▸ **What is expected**: Please report every line in the material below where the word "first" is found.

▸ **Records for this task**:
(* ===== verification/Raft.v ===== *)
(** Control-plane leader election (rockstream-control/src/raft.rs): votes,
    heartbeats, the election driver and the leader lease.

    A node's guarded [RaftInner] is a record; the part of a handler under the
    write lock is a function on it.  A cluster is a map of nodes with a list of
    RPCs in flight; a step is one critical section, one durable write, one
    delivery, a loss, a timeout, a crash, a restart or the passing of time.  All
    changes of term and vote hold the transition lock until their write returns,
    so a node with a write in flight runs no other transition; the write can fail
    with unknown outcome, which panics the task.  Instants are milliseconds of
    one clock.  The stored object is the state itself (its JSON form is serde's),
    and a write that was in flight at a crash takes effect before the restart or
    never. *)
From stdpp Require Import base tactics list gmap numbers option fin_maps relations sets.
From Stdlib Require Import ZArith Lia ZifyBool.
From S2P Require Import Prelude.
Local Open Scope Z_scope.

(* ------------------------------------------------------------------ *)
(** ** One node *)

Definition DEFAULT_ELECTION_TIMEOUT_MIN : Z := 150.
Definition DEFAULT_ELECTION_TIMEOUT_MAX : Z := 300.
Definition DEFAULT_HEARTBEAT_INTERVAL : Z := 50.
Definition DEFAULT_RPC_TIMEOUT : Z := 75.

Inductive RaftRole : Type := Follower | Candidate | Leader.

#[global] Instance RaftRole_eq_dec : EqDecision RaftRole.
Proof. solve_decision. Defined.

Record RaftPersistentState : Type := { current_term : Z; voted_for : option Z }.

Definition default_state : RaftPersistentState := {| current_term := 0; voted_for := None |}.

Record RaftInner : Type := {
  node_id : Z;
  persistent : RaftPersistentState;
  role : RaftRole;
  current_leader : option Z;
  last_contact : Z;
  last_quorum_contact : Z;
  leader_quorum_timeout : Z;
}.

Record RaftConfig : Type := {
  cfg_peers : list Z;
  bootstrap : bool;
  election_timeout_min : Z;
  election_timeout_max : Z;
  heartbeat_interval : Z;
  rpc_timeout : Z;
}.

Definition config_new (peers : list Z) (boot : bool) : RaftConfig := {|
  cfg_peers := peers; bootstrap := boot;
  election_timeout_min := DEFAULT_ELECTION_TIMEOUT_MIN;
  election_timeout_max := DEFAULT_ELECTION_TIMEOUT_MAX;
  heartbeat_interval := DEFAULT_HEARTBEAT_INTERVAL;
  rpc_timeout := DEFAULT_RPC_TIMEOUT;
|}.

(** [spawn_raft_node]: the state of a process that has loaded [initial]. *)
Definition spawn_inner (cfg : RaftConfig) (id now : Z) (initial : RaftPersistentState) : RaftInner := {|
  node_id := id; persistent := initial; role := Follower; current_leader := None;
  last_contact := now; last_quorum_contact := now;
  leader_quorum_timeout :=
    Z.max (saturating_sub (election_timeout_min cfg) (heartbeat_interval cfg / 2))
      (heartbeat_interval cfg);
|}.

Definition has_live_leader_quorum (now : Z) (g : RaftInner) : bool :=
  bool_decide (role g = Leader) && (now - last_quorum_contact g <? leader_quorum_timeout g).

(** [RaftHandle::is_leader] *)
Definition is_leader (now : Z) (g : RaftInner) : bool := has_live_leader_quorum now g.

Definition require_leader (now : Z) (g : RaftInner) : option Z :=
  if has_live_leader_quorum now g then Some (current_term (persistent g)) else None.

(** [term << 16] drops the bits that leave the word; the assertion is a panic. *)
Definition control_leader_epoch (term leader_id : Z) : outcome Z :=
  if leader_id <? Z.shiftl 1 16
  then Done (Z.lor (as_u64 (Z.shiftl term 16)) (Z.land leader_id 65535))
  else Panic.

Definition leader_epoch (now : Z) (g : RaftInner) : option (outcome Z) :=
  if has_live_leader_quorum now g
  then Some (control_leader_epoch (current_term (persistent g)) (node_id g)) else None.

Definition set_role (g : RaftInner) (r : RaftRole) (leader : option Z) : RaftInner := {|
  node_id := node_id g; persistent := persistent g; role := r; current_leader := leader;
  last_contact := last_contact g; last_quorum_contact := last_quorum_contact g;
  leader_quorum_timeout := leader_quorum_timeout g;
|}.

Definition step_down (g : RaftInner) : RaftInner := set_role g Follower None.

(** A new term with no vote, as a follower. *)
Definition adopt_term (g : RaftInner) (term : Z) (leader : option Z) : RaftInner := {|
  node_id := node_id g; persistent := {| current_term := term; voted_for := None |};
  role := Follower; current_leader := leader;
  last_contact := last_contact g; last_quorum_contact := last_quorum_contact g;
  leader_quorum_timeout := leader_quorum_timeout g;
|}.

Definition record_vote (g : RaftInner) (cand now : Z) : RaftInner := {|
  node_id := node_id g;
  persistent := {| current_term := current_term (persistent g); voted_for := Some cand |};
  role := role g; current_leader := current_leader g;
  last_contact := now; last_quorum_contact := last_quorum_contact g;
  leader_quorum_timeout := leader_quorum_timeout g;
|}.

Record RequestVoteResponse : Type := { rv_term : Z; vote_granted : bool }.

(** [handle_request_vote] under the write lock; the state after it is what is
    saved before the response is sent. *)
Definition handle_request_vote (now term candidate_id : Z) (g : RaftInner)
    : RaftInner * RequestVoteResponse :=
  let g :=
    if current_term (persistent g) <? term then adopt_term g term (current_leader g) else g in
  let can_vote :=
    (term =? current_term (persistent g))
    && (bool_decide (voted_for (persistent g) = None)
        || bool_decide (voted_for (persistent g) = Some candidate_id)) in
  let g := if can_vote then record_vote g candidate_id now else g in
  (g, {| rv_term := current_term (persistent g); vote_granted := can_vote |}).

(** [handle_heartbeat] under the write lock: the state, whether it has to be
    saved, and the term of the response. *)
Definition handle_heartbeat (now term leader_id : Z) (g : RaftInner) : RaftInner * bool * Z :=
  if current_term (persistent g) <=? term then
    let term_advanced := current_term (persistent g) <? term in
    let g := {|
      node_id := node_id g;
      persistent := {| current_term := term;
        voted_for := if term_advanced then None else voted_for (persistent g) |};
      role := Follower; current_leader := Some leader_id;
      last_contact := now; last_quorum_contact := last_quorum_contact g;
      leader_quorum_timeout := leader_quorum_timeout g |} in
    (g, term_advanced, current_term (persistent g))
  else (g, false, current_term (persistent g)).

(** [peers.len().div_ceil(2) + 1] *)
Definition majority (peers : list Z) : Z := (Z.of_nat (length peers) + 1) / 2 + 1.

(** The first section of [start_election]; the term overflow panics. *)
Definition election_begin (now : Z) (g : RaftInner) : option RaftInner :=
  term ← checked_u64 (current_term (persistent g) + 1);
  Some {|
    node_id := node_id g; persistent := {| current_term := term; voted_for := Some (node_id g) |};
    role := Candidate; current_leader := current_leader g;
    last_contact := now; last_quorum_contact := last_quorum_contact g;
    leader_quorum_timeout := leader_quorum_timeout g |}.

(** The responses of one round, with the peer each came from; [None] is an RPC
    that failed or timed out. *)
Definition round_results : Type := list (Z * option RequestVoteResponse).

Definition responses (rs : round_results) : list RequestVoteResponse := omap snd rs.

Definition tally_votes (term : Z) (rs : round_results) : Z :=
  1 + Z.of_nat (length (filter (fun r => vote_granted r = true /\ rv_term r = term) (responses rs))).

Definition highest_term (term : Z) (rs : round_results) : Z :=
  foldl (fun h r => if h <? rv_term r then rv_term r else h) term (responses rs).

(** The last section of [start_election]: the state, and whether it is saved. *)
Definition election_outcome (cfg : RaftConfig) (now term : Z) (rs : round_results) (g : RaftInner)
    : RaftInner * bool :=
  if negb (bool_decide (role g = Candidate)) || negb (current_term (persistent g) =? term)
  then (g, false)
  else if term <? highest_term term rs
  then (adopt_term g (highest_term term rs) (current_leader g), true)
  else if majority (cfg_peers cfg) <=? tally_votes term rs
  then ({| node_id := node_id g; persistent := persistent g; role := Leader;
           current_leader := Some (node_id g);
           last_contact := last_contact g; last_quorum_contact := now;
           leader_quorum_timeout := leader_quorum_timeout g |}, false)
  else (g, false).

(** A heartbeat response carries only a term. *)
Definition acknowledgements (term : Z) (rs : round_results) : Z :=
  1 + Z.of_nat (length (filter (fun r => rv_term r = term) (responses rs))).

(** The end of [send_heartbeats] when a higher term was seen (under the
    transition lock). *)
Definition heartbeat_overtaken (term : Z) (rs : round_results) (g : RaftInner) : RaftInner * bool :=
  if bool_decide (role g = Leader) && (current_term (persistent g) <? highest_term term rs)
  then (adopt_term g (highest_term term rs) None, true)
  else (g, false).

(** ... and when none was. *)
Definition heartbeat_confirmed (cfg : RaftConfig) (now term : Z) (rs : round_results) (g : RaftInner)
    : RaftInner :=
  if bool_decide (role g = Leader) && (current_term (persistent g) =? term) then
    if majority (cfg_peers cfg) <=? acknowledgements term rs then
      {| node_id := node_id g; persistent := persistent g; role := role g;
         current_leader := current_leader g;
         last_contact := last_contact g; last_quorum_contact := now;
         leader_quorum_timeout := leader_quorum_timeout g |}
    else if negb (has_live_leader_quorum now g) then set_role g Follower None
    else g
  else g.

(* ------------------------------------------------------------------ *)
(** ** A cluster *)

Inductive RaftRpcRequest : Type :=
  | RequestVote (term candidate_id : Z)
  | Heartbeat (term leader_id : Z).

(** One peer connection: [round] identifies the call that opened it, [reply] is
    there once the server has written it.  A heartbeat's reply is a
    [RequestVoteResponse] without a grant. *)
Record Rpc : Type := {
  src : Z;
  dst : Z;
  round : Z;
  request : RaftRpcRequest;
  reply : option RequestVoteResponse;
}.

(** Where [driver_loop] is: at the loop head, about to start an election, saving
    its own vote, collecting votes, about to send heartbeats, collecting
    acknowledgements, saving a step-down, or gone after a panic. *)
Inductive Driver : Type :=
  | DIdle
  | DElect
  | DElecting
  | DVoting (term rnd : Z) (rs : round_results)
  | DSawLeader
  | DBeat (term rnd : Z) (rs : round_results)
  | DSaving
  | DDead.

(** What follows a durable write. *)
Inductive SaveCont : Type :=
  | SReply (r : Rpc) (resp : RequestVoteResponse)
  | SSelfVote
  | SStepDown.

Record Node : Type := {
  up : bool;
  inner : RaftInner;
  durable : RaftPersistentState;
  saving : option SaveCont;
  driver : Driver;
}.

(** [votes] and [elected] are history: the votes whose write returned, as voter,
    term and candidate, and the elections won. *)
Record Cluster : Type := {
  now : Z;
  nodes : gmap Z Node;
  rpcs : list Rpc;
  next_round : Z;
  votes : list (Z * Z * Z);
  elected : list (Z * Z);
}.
==
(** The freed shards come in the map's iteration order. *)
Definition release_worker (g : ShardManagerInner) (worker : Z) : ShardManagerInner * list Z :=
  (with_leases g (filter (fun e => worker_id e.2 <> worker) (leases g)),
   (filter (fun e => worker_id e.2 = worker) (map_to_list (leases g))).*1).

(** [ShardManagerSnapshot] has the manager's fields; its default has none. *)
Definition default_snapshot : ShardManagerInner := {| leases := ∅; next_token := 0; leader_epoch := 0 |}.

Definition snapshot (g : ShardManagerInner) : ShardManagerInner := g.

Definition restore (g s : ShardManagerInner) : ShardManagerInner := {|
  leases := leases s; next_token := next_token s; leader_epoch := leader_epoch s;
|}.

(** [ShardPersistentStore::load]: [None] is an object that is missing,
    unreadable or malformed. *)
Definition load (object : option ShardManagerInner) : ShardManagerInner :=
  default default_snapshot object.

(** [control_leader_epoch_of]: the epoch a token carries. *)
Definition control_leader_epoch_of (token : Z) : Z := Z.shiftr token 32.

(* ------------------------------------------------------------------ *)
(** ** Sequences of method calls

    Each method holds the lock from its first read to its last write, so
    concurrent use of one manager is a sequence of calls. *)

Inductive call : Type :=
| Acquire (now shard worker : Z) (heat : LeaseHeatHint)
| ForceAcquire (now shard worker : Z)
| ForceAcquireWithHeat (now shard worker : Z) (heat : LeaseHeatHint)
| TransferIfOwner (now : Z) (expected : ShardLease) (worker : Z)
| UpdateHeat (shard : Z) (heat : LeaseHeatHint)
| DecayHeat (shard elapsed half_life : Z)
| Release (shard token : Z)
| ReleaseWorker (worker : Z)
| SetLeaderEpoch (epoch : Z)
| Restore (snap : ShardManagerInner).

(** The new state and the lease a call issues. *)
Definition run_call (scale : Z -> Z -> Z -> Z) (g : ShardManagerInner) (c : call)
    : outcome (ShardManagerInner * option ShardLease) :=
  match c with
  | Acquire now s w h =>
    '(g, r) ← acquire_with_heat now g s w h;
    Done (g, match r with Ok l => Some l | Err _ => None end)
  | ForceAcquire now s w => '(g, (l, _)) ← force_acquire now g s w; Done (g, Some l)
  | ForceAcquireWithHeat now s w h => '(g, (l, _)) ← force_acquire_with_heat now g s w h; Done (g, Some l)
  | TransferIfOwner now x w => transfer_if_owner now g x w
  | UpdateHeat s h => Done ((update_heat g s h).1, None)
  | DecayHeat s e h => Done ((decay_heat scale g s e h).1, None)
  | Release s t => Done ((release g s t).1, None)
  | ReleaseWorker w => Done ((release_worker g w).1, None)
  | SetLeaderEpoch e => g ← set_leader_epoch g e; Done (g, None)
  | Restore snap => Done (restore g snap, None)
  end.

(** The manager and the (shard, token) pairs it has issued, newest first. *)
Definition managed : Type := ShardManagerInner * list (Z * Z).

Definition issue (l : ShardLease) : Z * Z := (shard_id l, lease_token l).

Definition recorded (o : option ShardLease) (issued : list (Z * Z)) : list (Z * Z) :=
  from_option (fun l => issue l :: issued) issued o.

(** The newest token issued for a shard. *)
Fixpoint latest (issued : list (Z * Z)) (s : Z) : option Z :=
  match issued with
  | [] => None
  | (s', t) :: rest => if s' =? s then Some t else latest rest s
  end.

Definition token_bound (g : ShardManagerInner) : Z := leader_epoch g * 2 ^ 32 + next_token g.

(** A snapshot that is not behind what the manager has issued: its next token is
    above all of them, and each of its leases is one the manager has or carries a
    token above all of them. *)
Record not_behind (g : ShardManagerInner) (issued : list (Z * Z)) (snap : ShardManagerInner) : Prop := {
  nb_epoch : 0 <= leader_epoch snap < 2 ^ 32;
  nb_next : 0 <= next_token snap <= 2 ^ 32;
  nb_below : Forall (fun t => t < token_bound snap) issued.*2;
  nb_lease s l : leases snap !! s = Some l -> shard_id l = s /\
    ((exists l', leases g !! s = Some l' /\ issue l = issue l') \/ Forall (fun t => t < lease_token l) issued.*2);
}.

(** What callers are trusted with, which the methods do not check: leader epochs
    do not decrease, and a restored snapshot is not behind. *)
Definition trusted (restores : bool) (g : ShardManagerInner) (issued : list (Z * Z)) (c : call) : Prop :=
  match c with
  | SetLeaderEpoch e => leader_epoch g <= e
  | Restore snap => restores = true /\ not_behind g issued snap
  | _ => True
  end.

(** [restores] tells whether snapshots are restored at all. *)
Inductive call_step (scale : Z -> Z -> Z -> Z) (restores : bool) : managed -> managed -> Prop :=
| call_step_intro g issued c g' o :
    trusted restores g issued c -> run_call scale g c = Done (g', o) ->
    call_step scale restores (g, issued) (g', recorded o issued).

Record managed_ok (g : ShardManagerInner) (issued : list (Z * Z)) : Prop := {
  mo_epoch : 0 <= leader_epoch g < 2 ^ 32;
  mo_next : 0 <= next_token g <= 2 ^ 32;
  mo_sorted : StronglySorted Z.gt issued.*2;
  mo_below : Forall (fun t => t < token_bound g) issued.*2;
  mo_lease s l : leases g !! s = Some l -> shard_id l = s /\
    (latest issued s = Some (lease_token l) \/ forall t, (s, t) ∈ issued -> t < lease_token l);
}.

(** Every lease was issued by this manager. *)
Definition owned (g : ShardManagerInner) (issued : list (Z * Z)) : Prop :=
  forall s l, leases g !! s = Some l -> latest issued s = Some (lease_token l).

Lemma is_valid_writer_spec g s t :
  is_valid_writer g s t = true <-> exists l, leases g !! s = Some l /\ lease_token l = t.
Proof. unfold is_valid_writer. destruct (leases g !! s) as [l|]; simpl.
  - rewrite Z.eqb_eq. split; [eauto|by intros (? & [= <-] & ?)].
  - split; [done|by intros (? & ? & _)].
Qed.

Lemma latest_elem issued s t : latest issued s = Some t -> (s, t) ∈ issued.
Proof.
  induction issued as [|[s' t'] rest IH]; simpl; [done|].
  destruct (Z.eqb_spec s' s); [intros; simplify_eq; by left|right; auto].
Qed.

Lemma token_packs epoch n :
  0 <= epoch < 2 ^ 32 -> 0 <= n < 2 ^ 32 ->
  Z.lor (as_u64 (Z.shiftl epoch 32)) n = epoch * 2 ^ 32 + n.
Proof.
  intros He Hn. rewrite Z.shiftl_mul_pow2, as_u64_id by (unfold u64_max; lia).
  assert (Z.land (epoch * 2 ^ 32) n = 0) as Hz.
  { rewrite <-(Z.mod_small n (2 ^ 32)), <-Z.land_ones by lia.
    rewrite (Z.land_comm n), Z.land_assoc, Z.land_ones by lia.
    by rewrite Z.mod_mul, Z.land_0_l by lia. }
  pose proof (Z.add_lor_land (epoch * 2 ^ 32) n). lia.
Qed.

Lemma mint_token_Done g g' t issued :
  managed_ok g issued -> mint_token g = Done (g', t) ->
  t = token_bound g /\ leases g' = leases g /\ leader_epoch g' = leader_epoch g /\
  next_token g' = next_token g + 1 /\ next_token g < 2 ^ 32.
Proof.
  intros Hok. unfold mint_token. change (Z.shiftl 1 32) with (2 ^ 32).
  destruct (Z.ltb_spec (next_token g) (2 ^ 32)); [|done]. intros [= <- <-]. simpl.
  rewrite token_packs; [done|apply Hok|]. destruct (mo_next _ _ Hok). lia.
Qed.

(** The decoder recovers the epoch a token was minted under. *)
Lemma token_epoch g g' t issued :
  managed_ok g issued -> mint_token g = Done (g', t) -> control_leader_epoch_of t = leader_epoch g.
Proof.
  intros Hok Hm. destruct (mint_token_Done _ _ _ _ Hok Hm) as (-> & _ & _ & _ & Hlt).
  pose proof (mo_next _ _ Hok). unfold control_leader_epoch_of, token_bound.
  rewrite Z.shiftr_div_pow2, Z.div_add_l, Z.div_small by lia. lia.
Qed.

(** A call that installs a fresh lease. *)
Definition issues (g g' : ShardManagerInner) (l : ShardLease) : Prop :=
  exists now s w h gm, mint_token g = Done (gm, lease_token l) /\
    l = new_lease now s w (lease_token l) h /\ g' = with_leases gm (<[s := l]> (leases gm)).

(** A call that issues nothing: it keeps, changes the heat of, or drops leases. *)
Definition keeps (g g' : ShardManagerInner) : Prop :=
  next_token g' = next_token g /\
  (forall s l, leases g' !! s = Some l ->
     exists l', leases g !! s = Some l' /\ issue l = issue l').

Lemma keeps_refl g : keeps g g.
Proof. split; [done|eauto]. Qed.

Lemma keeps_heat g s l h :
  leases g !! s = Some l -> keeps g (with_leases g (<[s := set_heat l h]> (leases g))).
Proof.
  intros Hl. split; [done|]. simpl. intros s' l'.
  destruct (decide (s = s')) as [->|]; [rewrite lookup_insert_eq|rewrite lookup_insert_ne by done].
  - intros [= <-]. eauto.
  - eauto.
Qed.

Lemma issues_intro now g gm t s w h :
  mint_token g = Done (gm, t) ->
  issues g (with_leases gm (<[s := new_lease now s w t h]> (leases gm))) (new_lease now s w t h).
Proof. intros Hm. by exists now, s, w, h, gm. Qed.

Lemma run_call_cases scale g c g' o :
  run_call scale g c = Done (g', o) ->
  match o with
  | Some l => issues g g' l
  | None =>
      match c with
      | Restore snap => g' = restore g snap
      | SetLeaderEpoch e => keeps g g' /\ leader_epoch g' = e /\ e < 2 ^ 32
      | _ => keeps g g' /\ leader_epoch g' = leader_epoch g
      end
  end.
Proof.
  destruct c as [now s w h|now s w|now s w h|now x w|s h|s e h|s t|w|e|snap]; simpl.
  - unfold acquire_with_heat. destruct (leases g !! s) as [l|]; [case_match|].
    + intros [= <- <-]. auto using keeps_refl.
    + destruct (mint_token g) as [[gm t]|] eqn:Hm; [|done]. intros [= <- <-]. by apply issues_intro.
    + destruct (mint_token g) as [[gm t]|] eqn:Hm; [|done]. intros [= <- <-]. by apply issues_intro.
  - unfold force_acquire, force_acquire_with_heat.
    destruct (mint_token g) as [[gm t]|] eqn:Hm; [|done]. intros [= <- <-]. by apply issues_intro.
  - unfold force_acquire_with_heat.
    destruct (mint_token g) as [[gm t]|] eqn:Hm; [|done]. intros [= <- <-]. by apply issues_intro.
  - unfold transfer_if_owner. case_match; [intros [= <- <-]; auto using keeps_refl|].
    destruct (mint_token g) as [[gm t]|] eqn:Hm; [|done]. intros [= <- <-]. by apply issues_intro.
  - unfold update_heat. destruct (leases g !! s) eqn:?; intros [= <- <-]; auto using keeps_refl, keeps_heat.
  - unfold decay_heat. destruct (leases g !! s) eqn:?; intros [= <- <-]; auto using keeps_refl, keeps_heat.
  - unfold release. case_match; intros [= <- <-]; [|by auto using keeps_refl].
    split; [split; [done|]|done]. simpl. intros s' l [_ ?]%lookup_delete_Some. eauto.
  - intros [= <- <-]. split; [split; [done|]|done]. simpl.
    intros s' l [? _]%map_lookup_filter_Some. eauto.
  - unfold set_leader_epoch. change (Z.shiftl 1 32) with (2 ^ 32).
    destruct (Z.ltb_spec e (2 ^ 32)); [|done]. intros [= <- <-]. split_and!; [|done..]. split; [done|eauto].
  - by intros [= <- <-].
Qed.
==
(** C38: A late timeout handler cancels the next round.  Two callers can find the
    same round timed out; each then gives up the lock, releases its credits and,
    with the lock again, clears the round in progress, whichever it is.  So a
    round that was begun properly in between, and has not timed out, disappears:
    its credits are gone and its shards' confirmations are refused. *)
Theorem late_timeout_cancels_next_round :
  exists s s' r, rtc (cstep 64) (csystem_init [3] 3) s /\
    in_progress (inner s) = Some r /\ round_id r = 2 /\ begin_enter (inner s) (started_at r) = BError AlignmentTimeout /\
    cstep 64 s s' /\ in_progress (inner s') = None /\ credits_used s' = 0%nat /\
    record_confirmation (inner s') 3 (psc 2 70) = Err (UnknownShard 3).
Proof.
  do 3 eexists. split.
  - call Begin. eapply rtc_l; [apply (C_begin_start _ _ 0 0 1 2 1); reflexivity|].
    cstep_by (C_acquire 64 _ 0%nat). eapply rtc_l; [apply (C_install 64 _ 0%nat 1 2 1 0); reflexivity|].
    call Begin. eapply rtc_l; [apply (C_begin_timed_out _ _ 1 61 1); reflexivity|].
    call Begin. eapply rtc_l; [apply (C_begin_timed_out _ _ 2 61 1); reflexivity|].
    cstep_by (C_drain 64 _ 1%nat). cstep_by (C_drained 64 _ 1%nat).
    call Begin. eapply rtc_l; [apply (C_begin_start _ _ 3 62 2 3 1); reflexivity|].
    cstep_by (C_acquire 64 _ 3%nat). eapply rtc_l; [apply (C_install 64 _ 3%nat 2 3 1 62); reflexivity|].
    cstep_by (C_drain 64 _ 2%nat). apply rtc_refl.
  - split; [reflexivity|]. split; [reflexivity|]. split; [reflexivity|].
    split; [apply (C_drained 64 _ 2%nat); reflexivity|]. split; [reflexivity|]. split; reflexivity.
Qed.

▸ **Solution to the problem**:
(** The first section of [start_election]; the term overflow panics. *)
    Each method holds the lock from its first read to its last write, so
(** The manager and the (shard, token) pairs it has issued, newest first. *)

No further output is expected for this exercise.